Wherever "startswith" turns up in the entries, copy out the line that holds it.

## WORKING DATA
= = = = =

(** * PEDA live-process introspection engine: a shallow embedding of
    [peda.py] and the properties of its control-flow evaluator, argument
    inferencer, value classifier, reference-chain walker, ELF section
    model and hardening check.

    The code is read with the semantics of Python 3.  Python values are
    modelled by the Rocq types closest to them: [int] is [Z], [str] is
    [string] (one [ascii] per code point below 256), [None] is [option], a
    [dict] whose iteration order is irrelevant is a [gmap], an
    insertion-ordered [dict] is an association list, and a call that may
    raise is a computation in the error monad [Res]. *)

From Stdlib Require Import ZArith String Ascii List Bool Lia HexString.
From stdpp Require Import base option list gmap strings pretty.

Local Open Scope Z_scope.
Local Open Scope string_scope.

(** ** Python prelude *)

Module Py.

(** The exceptions the modelled code can raise. *)
Inductive exn : Type :=
| KeyError (key : string)
| NameError (name : string)
| UnboundLocalError (name : string)
| TypeError
| ValueError
| AttributeError
| IndexError.

(** A computation either returns or raises. *)
Inductive Res (A : Type) : Type :=
| Ok (a : A)
| Raise (e : exn).
Arguments Ok {A} a.
Arguments Raise {A} e.

Definition bind {A B} (m : Res A) (k : A -> Res B) : Res B :=
  match m with
  | Ok a => k a
  | Raise e => Raise e
  end.

Definition rmap {A B} (f : A -> B) (m : Res A) : Res B :=
  bind m (fun a => Ok (f a)).

(** [a or b] and [a and b] on booleans: the right operand is evaluated
    only when the left one does not decide. *)
Definition por (a b : Res bool) : Res bool :=
  match a with
  | Ok true => Ok true
  | Ok false => b
  | Raise e => Raise e
  end.
Definition pand (a b : Res bool) : Res bool :=
  match a with
  | Ok true => b
  | Ok false => Ok false
  | Raise e => Raise e
  end.
Definition pnot (a : Res bool) : Res bool := rmap negb a.

(** [d[k]] on a dict. *)
Definition getitem {V} (d : gmap string V) (k : string) : Res V :=
  match d !! k with
  | Some v => Ok v
  | None => Raise (KeyError k)
  end.

(** [l[i]] for a non-negative index. *)
Definition index {A} (l : list A) (i : nat) : Res A :=
  match l !! i with
  | Some x => Ok x
  | None => Raise IndexError
  end.

(** [[f(x) for x in l]], stopping at the first exception. *)
Fixpoint traverse {A B} (f : A -> Res B) (l : list A) : Res (list B) :=
  match l with
  | [] => Ok []
  | x :: l' => bind (f x) (fun y => bind (traverse f l') (fun ys => Ok (y :: ys)))
  end.

(** [l.count(x)] on a list of strings. *)
Definition lcount (l : list string) (x : string) : Z :=
  Z.of_nat (length (filter (fun y => y = x) l)).

(** [x in l] on a list of strings. *)
Definition lmem (x : string) (l : list string) : bool := bool_decide (x ∈ l).

(** [l[-1]]. *)
Definition last_item {A} (l : list A) : Res A :=
  match List.rev l with
  | x :: _ => Ok x
  | [] => Raise IndexError
  end.

(** *** Strings *)

Definition chr (n : nat) : string := String (ascii_of_nat n) EmptyString.
Definition TAB : string := chr 9.
Definition LF : string := chr 10.

(** [str.isspace] on one code point below 256. *)
Definition isspace (c : ascii) : bool :=
  let n := nat_of_ascii c in
  ((9 <=? n) && (n <=? 13) || (28 <=? n) && (n <=? 32)
   || (n =? 133) || (n =? 160))%nat.

(** [s.startswith(p)]. *)
Definition startswith (s p : string) : bool := String.prefix p s.

(** [sub in s]. *)
Fixpoint contains (sub s : string) : bool :=
  String.prefix sub s ||
  match s with
  | EmptyString => false
  | String _ s' => contains sub s'
  end.

(** [s.count(sub)] for a non-empty [sub]: occurrences that do not
    overlap, scanned from the left.  [skip] is the number of characters
    of the current occurrence still to be passed over. *)
Fixpoint count_go (sub : string) (skip : nat) (s : string) : nat :=
  match s with
  | EmptyString => 0%nat
  | String _ s' =>
      match skip with
      | S k => count_go sub k s'
      | O => if String.prefix sub s
             then S (count_go sub (Nat.pred (String.length sub)) s')
             else count_go sub 0 s'
      end
  end.
Definition count (s sub : string) : nat := count_go sub 0 s.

= = = = =

## EXERCISE OUTPUT
(** [s.startswith(p)]. *)
Definition startswith (s p : string) : bool := String.prefix p s.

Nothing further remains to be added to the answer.